Treading in the Footsteps of Tradition
Article by Golfshake Ambassador Andrew Picken
The more I reflect on my recent to trip to Carnoustie Country the more I think about its historical context and its significance to global golf. I had considered the phrase “Treading in the footsteps of tradition” as I planned for this trip.
I was excited at having the opportunity to follow in the footsteps of some of the greats in the game. I will never play football at Wembley or cricket at Lord's, but one of the most special aspects of golf is that it provides us all with the chance to play on the world’s best golf courses, where legends of the game have gone before. I didn’t fully appreciate how relevant this was until sitting down to write my review.
One of my golfing heroes is Ben Hogan. He was born in Stephenville, Texas on August 13,1912, starting as an 11-year-old caddying at Glen Garden Country Club in Fort Worth. He turned pro aged 19 but struggled for several years to establish his tour status, and it was seven years before his first victory.
In the USA he was known as “The Hawk” and in Scotland became known as “The Wee Ice Mon” as a result of his cool and calm demeanour and the fact that he required regular ice baths to be able to continue to walk after the car crash that nearly took his life.
In February 1949 he was involved in a head-on collision with a bus in foggy conditions. His wife, Valerie, was in the passenger seat and he threw himself over her to protect her just before impact. He was left with a catalogue of serious injuries, including a double fracture of the pelvis, and a fractured collarbone and left ankle. He broke several ribs and the surgery caused him to develop severe blood clots that plagued him for the rest of his life.
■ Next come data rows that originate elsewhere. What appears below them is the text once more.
(* ===== verification/CLib.v ===== *)
(** * The C library below the catalogs and the query layer

    Character arrays, the string functions on them, [atoi], [atof] and the
    bytes of a [float].  A character array is the block from the pointer to
    the end of its object: running off the end is undefined ([None]). *)

From S2P Require Export Match.

(** ** Strings *)

(** The characters of a [std::string], and what [c_str()] points to. *)
Definition chars (s : string) : block := String.list_byte_of_string s.
Definition c_str (s : string) : block := chars s ++ [x00].

Definition is_nul (c : byte) : bool := bool_decide (c = x00).

(** The characters before the terminator. *)
Definition cstring (b : block) : option block :=
  let n := first_idx is_nul b in
  if decide (n < length b)%nat then Some (take n b) else None.

Definition strlen (b : block) : option Z := (fun s => Z.of_nat (length s)) <$> cstring b.

(** Bytes compare as [unsigned char]. *)
Fixpoint strcmp (a b : block) : option Z :=
  match a, b with
  | x :: a, y :: b =>
      if decide (x = y) then if decide (x = x00) then Some 0 else strcmp a b
      else Some (byteZ x - byteZ y)
  | _, _ => None
  end.

(** [strcpy(dst, src)] into an array with the contents [dst]. *)
Definition strcpy (dst src : block) : option block := s ← cstring src; wr 0 (s ++ [x00]) dst.

(** [memset(&a[off], 0, sizeof a - off)]. *)
Definition zero_from (off : Z) (a : block) : option block :=
  wr off (replicate (length a - Z.to_nat off) x00) a.

(** ** Numbers *)

Definition is_space (c : byte) : bool := bool_decide (byteZ c = 32 \/ 9 <= byteZ c <= 13).
Definition is_digit (c : byte) : bool := bool_decide (48 <= byteZ c <= 57).

Fixpoint skip_spaces (s : block) : block :=
  match s with c :: s' => if is_space c then skip_spaces s' else s | [] => [] end.

(** An optional sign: whether it is a minus, and the rest. *)
Definition get_sign (s : block) : bool * block :=
  match s with
  | c :: s' => if decide (byteZ c = 45) then (true, s') else if decide (byteZ c = 43) then (false, s') else (false, s)
  | [] => (false, [])
  end.

(** Decimal digits: their value from [z] on, how many there are, and the rest. *)
Fixpoint get_digits (z : Z) (k : Z) (s : block) : Z * Z * block :=
  match s with
  | c :: s' => if is_digit c then get_digits (10 * z + (byteZ c - 48)) (k + 1) s' else (z, k, s)
  | [] => (z, k, [])
  end.

(** [atoi]: a value that is no [int] is undefined behaviour. *)
Definition atoi (b : block) : option Z :=
  s ← cstring b;
  let '(neg, s) := get_sign (skip_spaces s) in
  let '(z, _, _) := get_digits 0 0 s in
  let v := if neg then - z else z in
  if decide (inS 32 v) then Some v else None.

(** The [float] or [double] nearest to [m * 10 ^ e]. *)
Definition dec_round (prec emax : Z) (neg : bool) (m e : Z) : spec_float :=
  match m with
  | Zpos p =>
      match (if decide (0 <= e) then 1 else 10 ^ (- e)) with
      | Zpos q =>
          if decide (0 <= e) then
            match m * 10 ^ e with Zpos r => binary_round prec emax neg r 0 | _ => S754_nan end
          else
            let '(mz, ez, lz) := SFdiv_core_binary prec emax (Zpos p) 0 (Zpos q) 0 in
            binary_round_aux prec emax neg mz ez lz
      | _ => S754_nan
      end
  | _ => S754_zero neg
  end.

(** The conversion of a [double] to [float]. *)
Definition flt_of_dbl (x : spec_float) : spec_float :=
  match x with S754_finite s m e => binary_round flt_prec flt_emax s m e | _ => x end.

(** The exponent part of a number, zero when there is none. *)
Definition get_exp (s : block) : Z :=
  match s with
  | c :: s' =>
      if decide (byteZ c = 101 \/ byteZ c = 69) then
        let '(neg, s) := get_sign s' in
        let '(z, _, _) := get_digits 0 0 s in
        if neg then - z else z
      else 0
  | [] => 0
  end.

(** [(float) atof(b)] for decimal numbers; the spellings of infinities, NaNs
    and hexadecimal numbers, which [strtod] also reads, are outside of the
    model. *)
Definition atof (b : block) : option spec_float :=
  s ← cstring b;
  let '(neg, s) := get_sign (skip_spaces s) in
  let '(z, k, s) := get_digits 0 0 s in
  let special := match s with
                 | c :: _ => bool_decide ((k = 0 /\ byteZ c ∈ [73; 105; 78; 110]) \/ (k = 1 /\ z = 0 /\ byteZ c ∈ [88; 120]))
                 | [] => false
                 end in
  let '(m, k', s) := match s with
                     | c :: s' => if decide (byteZ c = 46) then get_digits z 0 s' else (z, 0, s)
                     | [] => (z, 0, [])
                     end in
  if special then None
  else Some (flt_of_dbl (dec_round 53 1024 neg m ((if decide (0 < k + k') then get_exp s else 0) - k'))).

(** The bits of a [float]; a NaN is the default quiet one. *)
Definition flt_bits (x : spec_float) : Z :=
  let sign (s : bool) := if s then 2 ^ 31 else 0 in
  match x with
  | S754_zero s => sign s
  | S754_infinity s => sign s + 255 * 2 ^ 23
  | S754_nan => 511 * 2 ^ 22
  | S754_finite s m e =>
      sign s + (if decide (Zpos m < 2 ^ 23) then Zpos m else (e + 150) * 2 ^ 23 + (Zpos m - 2 ^ 23))
  end.

(** The bytes of an [int] and of a [float] variable. *)
Definition int_bytes (z : Z) : block := le_enc 4 z.
Definition flt_bytes (x : spec_float) : block := le_enc 4 (flt_bits x).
He was told that he was unlikely to walk again never mind play golf but after 59 days he left hospital and began a rehabilitation programme.
It was constructed in his usual meticulous manner using the mantra “work, study, endure” - and it worked. Between 1940 and 1956 Hogan played in 30 majors and finished in the top five 22 times. What an incredible record of achievement.
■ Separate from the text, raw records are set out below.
(* ===== verification/HeapCreate.v ===== *)
(** * Creating a heap file

    [createHeapFile] writes the header page and one empty data page; the
    result is a heap file without records. *)

From S2P Require Export HeapInsert.

Section Create.
Implicit Types (T : gset (Z * Z)) (w : World) (f n : Z) (l : list hpage) (name : string).

Lemma length_strncpy_name name : length (strncpy_name name) = 50%nat.
Proof.
  unfold strncpy_name. rewrite length_take, length_app, length_replicate. change (Z.to_nat MAXNAMESIZE) with 50%nat. lia.
Qed.

(** The bytes of the header of an empty heap file. *)
Lemma new_header q name n :
  Z.of_nat (length q) = PAGESIZE -> 0 <= n < 2 ^ 31 ->
  exists h0 h1 h2 h3 h4, wr off_fileName (strncpy_name name) q = Some h0 /\ wr32 off_recCnt 0 h0 = Some h1 /\
    wr32 off_pageCnt 1 h1 = Some h2 /\ wr32 off_last n h2 = Some h3 /\ wr32 off_first n h3 = Some h4 /\
    Forall (fun h => Z.of_nat (length h) = PAGESIZE) [h0; h1; h2; h3; h4] /\ header_for h4 [(n, [])].
Proof.
  intros Hq Hn. destruct (wr_is_Some off_fileName (strncpy_name name) q) as [h0 E0];
    [by cbn|rewrite length_strncpy_name, Hq; by cbn|].
  assert (Z.of_nat (length h0) = PAGESIZE) as Hl0 by (rewrite (wr_length _ _ _ _ E0); done).
  destruct (hdr_write h0 off_recCnt 0 Hl0) as (h1 & E1 & Hl1 & R1); [unfold hdr_field; auto|].
  destruct (hdr_write h1 off_pageCnt 1 Hl1) as (h2 & E2 & Hl2 & R2); [unfold hdr_field; auto|].
  destruct (hdr_write h2 off_last n Hl2) as (h3 & E3 & Hl3 & R3); [unfold hdr_field; auto|].
  destruct (hdr_write h3 off_first n Hl3) as (h4 & E4 & Hl4 & R4); [unfold hdr_field; auto|].
  exists h0, h1, h2, h3, h4. do 5 (split; [done|]). split; [by repeat constructor|].
  split; [|split; [|split]]; rewrite R4, ?R3, ?R2, ?R1 by (unfold hdr_field; auto).
  - rewrite decide_True, s32_id by (done || lia). done.
  - rewrite decide_False, decide_True, s32_id by (done || lia). done.
  - done.
  - done.
Qed.

(** Nothing of the file is in use. *)
Definition untouched T w f : Prop := forall n, wlog w f n = None /\ wpin w f n = 0 /\ (f, n) ∉ T.

(** The new file is a heap file without records, other files are as they
    were, and all resources are given back. *)
Record created T w name w' : Prop := {
  cr_world : world_ok T w';
  cr_restored : restored w w';
  cr_heap : exists n, heap_ok (named_page w' name) [(n, [])];
  cr_named : forall nm n, nm <> name -> named_page w' nm n = named_page w nm n;
  cr_ptr : nextPtr (w_disk w') <= nextPtr (w_disk w) + 128;
  cr_dir : exists i, u_dir (unix (w_disk w')) = <[name := i]> (u_dir (unix (w_disk w)));
}.

Lemma world_conn_open T w f o : world_ok T w -> files (w_disk w) !! f = Some o -> is_Some (conn (w_disk w) f) /\ 0 < f.
Proof.
  intros Hw Ho. pose proof (wo_obj _ _ Hw f o Ho) as Hoo. destruct (oo_ino _ _ _ Hoo) as (i & Hi & _).
  pose proof (oo_ptr _ _ _ Hoo). split; [|lia]. exists i. unfold conn. by rewrite Ho.
Qed.

(** The end of [createHeapFile]: both pages unpinned, the file flushed and closed. *)
Lemma close_new T0 b T w name f n hp q :
  world_ok T w -> since T0 b T w name f 0 -> n <> hdr_no ->
  (forall g m, wpin w g m = b_pin b g m + (if decide (g = f /\ (m = n \/ m = hdr_no)) then 1 else 0)) ->
  (forall m, (f, m) ∈ T -> m = n \/ m = hdr_no) ->
  wlog w f hdr_no = Some hp -> header_for hp [(n, [])] -> wlog w f n = Some q -> page_entry (wlog w f) n (-1) [] ->
  exists w', (unPinPage f n true ;;; unPinPage f hdr_no true ;;; flushFile f ;;; closeFile f) w = Some (Ok tt, w') /\
    ended_to T0 b w w' /\ heap_ok (named_page w' name) [(n, [])].
Proof.
  intros Hw Hsi Hn Hpin HT Hhp Hh Hq0 Hent. destruct (since_object _ _ _ _ _ _ _ Hsi) as (_ & o & Ho & Hon & Hcnt).
  pose proof Hsi as [_ _ _ _ _ _ [(_ & _ & _ & Hz & _)|(? & _)]]; [|lia].
  destruct (world_conn_open T w f o Hw Ho) as [_ Hf0].
  destruct (unPinPage_W T w f n true Hw) as (w1 & R1 & W1 & F1 & L1 & P1 & M1); [rewrite Hpin, Hz, decide_True by naive_solver; lia|done|].
  destruct (unPinPage_W _ w1 f hdr_no true W1) as (w2 & R2 & W2 & F2 & L2 & P2 & M2).
  { rewrite P1, decide_False, Hpin, Hz, decide_True by naive_solver. lia. } { done. }
  cbn iota in W1, W2. set (T2 := _ ∖ _) in W2.
  assert (forall g m, wpin w2 g m = b_pin b g m) as Hp2.
  { intros g m. rewrite P2. case_decide as Hm.
    { destruct Hm as [-> ->]. rewrite P1, decide_False, Hpin, decide_True by naive_solver. lia. }
    rewrite P1. case_decide as Hm'; [destruct Hm' as [-> ->]|]; rewrite Hpin; [rewrite decide_True by naive_solver|rewrite decide_False by naive_solver]; lia. }
  assert (forall m, wpin w2 f m = 0) as Hp20 by (intros m; by rewrite Hp2).
  destruct (flushFile_W T2 w2 f W2 Hf0 Hp20) as (w3 & R3 & W3 & F3 & L3 & P3 & M3).
  assert (world_frame w w3) as F by (transitivity w1; [done|]; by transitivity w2).
  pose proof (df_files _ _ (wf_disk _ _ F)) as Hfi. assert (files (w_disk w3) !! f = Some o) as Ho3 by (by rewrite Hfi).
  destruct (DB_closeFile_last T2 w3 f o W3 Ho3 ltac:(lia)) as (w4 & R4 & _); [intros m; rewrite <- (Hp20 m); apply P3|].
  assert (forall g m, wlog w3 g m = wlog w g m) as Hlog by (intros; by rewrite L3, L2, L1).
  assert (since T0 b T2 w3 name f 0) as Hsi3.
  { eapply since_step; [exact Hsi|done| |intros g m; right; set_solver]. intros g m Hg. rewrite M3, M2, M1; [done|].
    by rewrite Hp2. }
  assert (ended_to T0 b w3 w4) as Hend.
  { apply (close_last T0 b T2 w3 name f o w4); try done; [intros; by rewrite P3|]. intros m Hin.
    assert ((f, m) ∈ T /\ m <> n /\ m <> hdr_no) as (Hin' & ? & ?) by set_solver. by destruct (HT m Hin'). }
  exists w4. split; [|split].
  - run_with R1. run_with R2. run_with R3. unfold closeFile, status. by rewrite R4.
  - destruct Hend as [E1 E2 E3 E4]. split; [done|done| |by rewrite E4, (df_ptr _ _ (wf_disk _ _ F))]. intros nm m. rewrite E3.
    by apply (named_frame T w w3 (fun _ => True)).
  - assert (heap_ok (wlog w f) [(n, [])]) as Hok.
    { split; [by exists hp| |by split]. apply list.NoDup_cons. split; [|apply list.NoDup_singleton]. intros ?%list_elem_of_singleton. done. }
    eapply heap_ok_ext; [|exact Hok]. intros m _. rewrite (et_named _ _ _ _ Hend), (named_open w3 name f m); [apply Hlog|].
    by eapply since_open.
Qed.

Lemma format_heap_ok T0 b T w name f :
  world_ok T w -> since T0 b T w name f 0 -> untouched T w f -> (forall g m, wpin w g m = b_pin b g m) ->
  exists r w', format_heap f name w = Some (r, w') /\
    match r with
    | Ok _ => exists n w9, ended_to T0 b w9 w' /\ heap_ok (named_page w' name) [(n, [])] /\ world_frame w w9 /\
        forall g m, g <> f -> wlog w9 g m = wlog w g m
    | Err _ => exists T', world_ok T' w'
    end.
Proof.
  intros Hw Hsi Hun Hpw. destruct (since_object _ _ _ _ _ _ _ Hsi) as (_ & o & Ho & _).
  destruct (world_conn_open T w f o Hw Ho) as [Hc _]. unfold format_heap.
  destruct (allocPage_W T w f Hw Hc) as ([[n1 k1]|e] & w1 & R1 & F1 & S1 & H1).
  2: { run_with R1. exists (Err e), w1. split; [done|]. exists T. apply H1. }
  run_with R1. destruct H1 as (W1 & M1 & Hnone & [q1 L1] & P1).
  assert (wlog w1 f n1 = Some q1) as Hq1 by (by rewrite L1, decide_True).
  assert (n1 = hdr_no) as ->.
  { pose proof (first_page_W _ w1 f n1 q1 W1 Hq1) as Hfirst. rewrite L1 in Hfirst. case_decide as Hd; [by destruct Hd|].
    by destruct (Hun 1) as [Hx _]. }
  destruct (wlog_bounds _ w1 f _ q1 W1 Hq1) as (Hlq1 & _ & Hc1).
  assert (exists h0, wr off_fileName (strncpy_name name) q1 = Some h0 /\ Z.of_nat (length h0) = PAGESIZE) as (h0 & E0 & Hl0).
  { destruct (new_header q1 name 0 Hlq1 ltac:(lia)) as (h0 & ? & ? & ? & ? & E0 & _ & _ & _ & _ & Hf & _). exists h0.
    split; [done|]. by inversion Hf. }
  destruct (page_upd_wrote _ w1 f hdr_no k1 q1 (wr off_fileName (strncpy_name name)) h0 W1 M1) as (w2 & R2 & [W2 F2 L2 P2 M2]); try done.
  { rewrite P1, decide_True by done. lia. }
  run_with R2. assert (is_Some (conn (w_disk w2) f)) as Hc2 by (by rewrite (disk_frame_conn _ _ _ (wf_disk _ _ F2))).
  destruct (allocPage_W _ w2 f W2 Hc2) as ([[n2 k2]|e] & w3 & R3 & F3 & S3 & H3).
  2: { run_with R3. exists (Err e), w3. split; [done|]. eexists. apply H3. }
  run_with R3. destruct H3 as (W3 & M3 & Hnone3 & [q3 L3] & P3).
  assert (n2 <> hdr_no) as Hn2 by (intros ->; by rewrite L2, decide_True in Hnone3).
  assert (wlog w3 f n2 = Some q3) as Hq3 by (by rewrite L3, decide_True).
  destruct (wlog_bounds _ w3 f _ q3 W3 Hq3) as (Hlq3 & Hb2 & _).
  destruct (new_page q3 n2 Hlq3 ltac:(lia)) as (p1 & p2 & Ep1 & Ep2 & Hlp1 & Hlp2 & Hok2 & Hc2' & Hnx2 & Hcp2 & _).
  destruct (new_header q1 name n2 Hlq1 ltac:(lia)) as (h0' & h1 & h2 & h3 & h4 & E0' & E1 & E2 & E3 & E4 & Hlens & Hh4).
  assert (h0' = h0) as -> by congruence. do 4 (apply Forall_cons_iff in Hlens as [? Hlens]). apply Forall_cons_iff in Hlens as [Hl4 _].
  assert (0 < wpin w3 f n2) as Hp3 by (rewrite P3, decide_True by done; lia).
  destruct (page_upd_wrote _ w3 f n2 k2 q3 _ p1 W3 M3 Hp3 Hq3 Ep1 Hlp1) as (w4 & R4 & [W4 F4 L4 P4 M4]). run_with R4.
  destruct (page_upd_wrote _ w4 f n2 k2 p1 (setNextPage (-1)) p2 W4) as (w5 & R5 & [W5 F5 L5 P5 M5]); try done.
  { by rewrite M4. } { by rewrite P4. } { by rewrite L4, decide_True. }
  run_with R5.
  assert (wpin w5 f hdr_no = 1) as Hph by (rewrite P5, P4, P3, decide_False, P2, P1, decide_True by naive_solver; done).
  assert (wfrm w5 f hdr_no = Some k1) as Hk1.
  { rewrite M5, M4, S3, M2; [done|]. rewrite P2, P1, decide_True by done. lia. }
  assert (wlog w5 f hdr_no = Some h0) as Hh5.
  { rewrite L5, decide_False, L4, decide_False, L3, decide_False, L2, decide_True by naive_solver. done. }
  destruct (page_upd_wrote _ w5 f hdr_no k1 h0 _ h1 W5 Hk1 ltac:(lia) Hh5 E1) as (w6 & R6 & [W6 F6 L6 P6 M6]); [done|]. run_with R6.
  destruct (page_upd_wrote _ w6 f hdr_no k1 h1 (wr32 off_pageCnt 1) h2 W6) as (w7 & R7 & [W7 F7 L7 P7 M7]); rewrite ?M6, ?P6, ?L6, ?decide_True; try done; [lia|]. run_with R7.
  destruct (page_upd_wrote _ w7 f hdr_no k1 h2 (wr32 off_last n2) h3 W7) as (w8 & R8 & [W8 F8 L8 P8 M8]); rewrite ?M7, ?M6, ?P7, ?P6, ?L7, ?decide_True; try done; [lia|]. run_with R8.
  destruct (page_upd_wrote _ w8 f hdr_no k1 h3 (wr32 off_first n2) h4 W8) as (w9 & R9 & [W9 F9 L9 P9 M9]); rewrite ?M8, ?M7, ?M6, ?P8, ?P7, ?P6, ?L8, ?decide_True; try done; [lia|]. run_with R9.
  assert (world_frame w w9) as F by (do 8 (etransitivity; [eassumption|]); done).
  pose proof (df_files _ _ (wf_disk _ _ F)) as Hfi.
  assert (forall m, wlog w9 f m = if decide (m = hdr_no) then Some h4 else if decide (m = n2) then Some p2 else None) as Hlog.
  { intros m. rewrite L9, L8, L7, L6, L5, L4, L3, L2, L1. destruct (Hun m) as (Hm & _). rewrite Hm. clear. repeat case_decide; naive_solver. }
  assert (forall g m, wpin w9 g m = b_pin b g m + (if decide (g = f /\ (m = n2 \/ m = hdr_no)) then 1 else 0)) as Hpin.
  { intros g m. rewrite P9, P8, P7, P6, P5, P4, P3, P2, P1, <- Hpw. destruct (Hun m) as (_ & Hm & _). clear -Hm. repeat case_decide; naive_solver lia. }
  match type of W9 with world_ok ?X _ => set (T9 := X) in W9 end.
  assert (forall g m, (g, m) ∈ T9 -> (g, m) ∈ T \/ (g = f /\ (m = n2 \/ m = hdr_no))) as HT9.
  { intros g m. subst T9. rewrite !elem_of_union, !elem_of_singleton. clear. naive_solver. }
  assert (since T0 b T9 w9 name f 0) as Hsi9.
  { eapply since_step; [exact Hsi|done| |].
    - intros g m Hg. assert (0 < wpin w g m) as Hg1 by (by rewrite Hpw).
      assert (0 < wpin w2 g m) as Hg2 by (rewrite P2, P1; case_decide; lia).
      rewrite M9, M8, M7, M6, M5, M4, S3, M2, S1 by done. done.
    - intros g m Hin. destruct (HT9 g m Hin) as [?|[-> _]]; auto. }
  destruct (close_new T0 b T9 w9 name f n2 h4 p2 W9 Hsi9 Hn2 Hpin) as (w' & Rc & Hend & Hheap).
  - intros m Hin. destruct (Hun m) as (_ & _ & HnT). destruct (HT9 f m Hin) as [?|[_ ?]]; done.
  - by rewrite Hlog, decide_True by done.
  - done.
  - by rewrite Hlog, decide_False, decide_True by done.
  - exists p2. by rewrite Hlog, decide_False, decide_True by done.
  - exists (Ok tt), w'. split; [exact Rc|]. exists n2, w9. do 3 (split; [done|]).
    intros g k Hg. by rewrite L9, L8, L7, L6, L5, L4, L3, L2, L1, !decide_False by naive_solver.
Qed.

(** The header does not fit below the size limit. *)
Lemma createFile_short T w name :
  world_ok T w -> name <> ""%string -> of_map (w_open w) !! name = None -> u_dir (unix (w_disk w)) !! name = None ->
  Z.of_nat (size (u_fds (unix (w_disk w)))) < u_maxFds (unix (w_disk w)) -> ~ PAGESIZE <= u_fsize (unix (w_disk w)) ->
  exists w', createFile name w = Some (Err UNIXERR, w') /\ world_ok T w'.
Proof.
  intros Hw Hne Hno Hdir Hfds Hs. destruct (DB_createFile_run T w name Hw Hne Hno Hdir Hfds) as (c & Hrun). cbv zeta in Hrun.
  destruct (decide _); [done|]. destruct Hrun as (R & Hw' & _). eexists. split; [|exact Hw'].
  unfold createFile, status. by rewrite R.
Qed.

(** Creating a heap file under a name that is not in use. *)
Lemma createHeapFile_run k j T w name :
  ready k j T w -> 1 <= k -> 2 <= j -> name <> ""%string -> of_map (w_open w) !! name = None ->
  u_dir (unix (w_disk w)) !! name = None ->
  exists r w', createHeapFile name w = Some (r, w') /\
    match r with Ok _ => created T w name w' | Err _ => exists T', world_ok T' w' end.
Proof.
  intros Hrd Hk Hj Hne Hno Hdir. unfold createHeapFile. pose proof (rdy_world _ _ _ _ Hrd) as Hw.
  pose proof (rdy_ptr _ _ _ _ Hrd) as Hptr. pose proof (rdy_fds _ _ _ _ Hrd) as Hfds.
  destruct (DB_openFile_missing T w name Hw Hne Hno Hdir ltac:(lia)) as (w1 & R1 & W1 & Ew1).
  run_with (attempt_run (openFile name) w _ _ R1).
  destruct (decide (PAGESIZE <= u_fsize (unix (w_disk w1)))) as [Hroom|Hroom].
  2: { destruct (createFile_short T w1 name W1 Hne) as (w2 & R2 & W2); [rewrite ?Ew1; cbn; try done; lia..|done|].
       run_with R2. exists (Err UNIXERR), w2. split; [done|by exists T]. }
  destruct (DB_createFile_ok T w1 name W1 Hne) as (w2 & R2 & W2 & Hd2 & Hn2 & Ho2 & Hm2 & Hop2 & Hfi2 & Hp2 & Hfd2 & Hmx2);
    [rewrite ?Ew1; cbn; try done; lia..|done|]. destruct Hd2 as (i & Hd2 & Hfo2).
  assert (createFile name w1 = Some (Ok tt, w2)) as R2' by (unfold createFile, status; by rewrite R2). run_with R2'.
  assert (restored w w2) as Hres.
  { unfold wpin, wfrm. split; unfold wpin, wfrm; rewrite ?Hm2, ?Hop2, ?Hfi2, ?Hfd2, ?Hmx2, ?Ew1; done. }
  assert (ready k 1 T w2) as Hrd2 by (eapply ready_restored; [exact Hrd|done|done|rewrite Hp2, Ew1; cbn; lia]).
  destruct (openFile_closed k 1 T w2 name i Hrd2 Hk ltac:(lia) Hne) as (f & w3 & R3 & W3 & Hmg3 & Hsi & Hp3 & Hn3);
    [by rewrite Hop2, Ew1|by rewrite Hd2, lookup_insert_eq|done|]. run_with R3.
  assert (forall g m, wpin w3 g m = wpin w2 g m) as Hpw by (intros; unfold wpin; by rewrite Hmg3).
  destruct (format_heap_ok T (base_of w2) T w3 name f W3 Hsi) as (r & w' & R & Hr).
  { intros n. split; [|split; [|apply Hsi]].
    - rewrite <- (named_open w3 name f n) by (by eapply since_open). by rewrite Hn3, Hn2.
    - rewrite Hpw. pose proof Hsi as [_ _ _ _ _ _ [(_ & _ & _ & Hz & _)|(? & _)]]; [apply Hz|lia]. }
  { done. }
  exists r, w'. split; [exact R|]. destruct r as [[]|e]; [|done]. destruct Hr as (n & w9 & [E1 E2 E3 E4] & Hheap & Hf9 & Hl9). split.
  - done.
  - transitivity w2; [done|by apply back_restored].
  - by exists n.
  - intros nm m Hnm. rewrite E3. transitivity (named_page w2 nm m); [|rewrite Ho2, Ew1 by done; by destruct w].
    rewrite <- Hn3. apply (named_frame T w3 w9 (fun g => g <> f)); try done.
    intros g Hnf ->. apply Hnm. destruct (since_object _ _ _ _ _ _ _ Hsi) as (_ & o & Ho & <- & _).
    destruct (wo_tab _ _ W3 _ _ Hnf) as (o' & Ho' & <-). congruence.
  - rewrite E4, (df_ptr _ _ (wf_disk _ _ Hf9)). rewrite Hp2, Ew1 in Hp3. cbn in Hp3. lia.
  - exists i. rewrite (bt_dir _ _ E2). cbn. by rewrite Hd2, Ew1.
Qed.

End Create.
I first became aware of him through my late father-in-law, who introduced me to the game many years ago. The first coaching book I ever read was written by Hogan and was given to me by my father-in-law. It was beautifully illustrated and most of its content is still relevant today. “The Modern Fundamentals of Golf” illustrated by Anthony Ravielli is an absolute gem.
Carnoustie Country - Golf and So Much More
Hogan became a real sporting celebrity when Hollywood made a film of his life called Follow the Sun. It detailed his biography and his battle back to health after the crash. In 1953 he won The Masters and the US Open. He was persuaded to travel to Carnoustie to compete in The Open, where, for the first time in his life, he used the smaller British golf ball.
As part of his preparations he arrived two weeks early to practice. However, his practice rounds at Carnousitie were disrupted because of the level of interest he attracted from the Scottish fans. He initially struggled to acclimatise to the alien conditions. Hogan was not used to links golf - or the Scottish weather.
He travelled to the UK in the company of John Derr, one of the best American golf correspondents to ever pick up a pen. He was granted exclusive access to Hogan as he was the only American correspondent covering the event.
Hogan initially stayed at The Bruce Hotel in Carnoustie but they were unable to provide the ice baths he required so Derr took up the room vacated by Hogan.
Hogan was moved to the Tay Park guest house, owned by National Cash Registers Dundee. Its managing director was Nelson T Carne, a member at nearby Panmure Golf Club. He arranged for Hogan to have unfettered access to the club for practice.
Hogan made such a positive impression on staff at the club that they pooled their meat rations to allow him to eat steak. He was invited to join the committee for a meal but declined to enter the dining room. At that time the club professional was not allowed in the dining room as he was classed as a club servant and Hogan ate his meals with the steward and his wife in the kitchen in protest.
He was left alone to practice at Panmure but realised that the green speeds were different to those at Carnoustie. He was given permission to cut the surface of the 17th green to replicate the pace of the surfaces at Carnousite. Hogan did the work himself and then returned the mower in pristine condition, having cleaned it himself.
Having played several rounds at Panmure with the club secretary, Hogan suggested an alteration to the sixth hole. He believed that constructing a small pot bunker to the right of the green would add to its appeal. This was done and is now known as Hogan’s bunker.
I didn’t do it deliberately but I found this bunker with my approach and was immensely proud to produce a sand save for a bogey on this iconic hole.
Having won The Open at Carnoustie on the one and only occasion in which he played in the tournament, Hogan was asked what his favourite hole was. Quick as a flash, he replied: The sixth at Panmure.” He was unable to complete the Grand Slam in 1953 because it overlapped with the US PGA Championship at a time when golfers travelled the Atlantic by boat rather than plane.
To have the opportunity to piece together these facts and to be able to understand a little of the psyche of this golfing giant gives me great pleasure and it takes my own personal enjoyment of the courses involved to another level.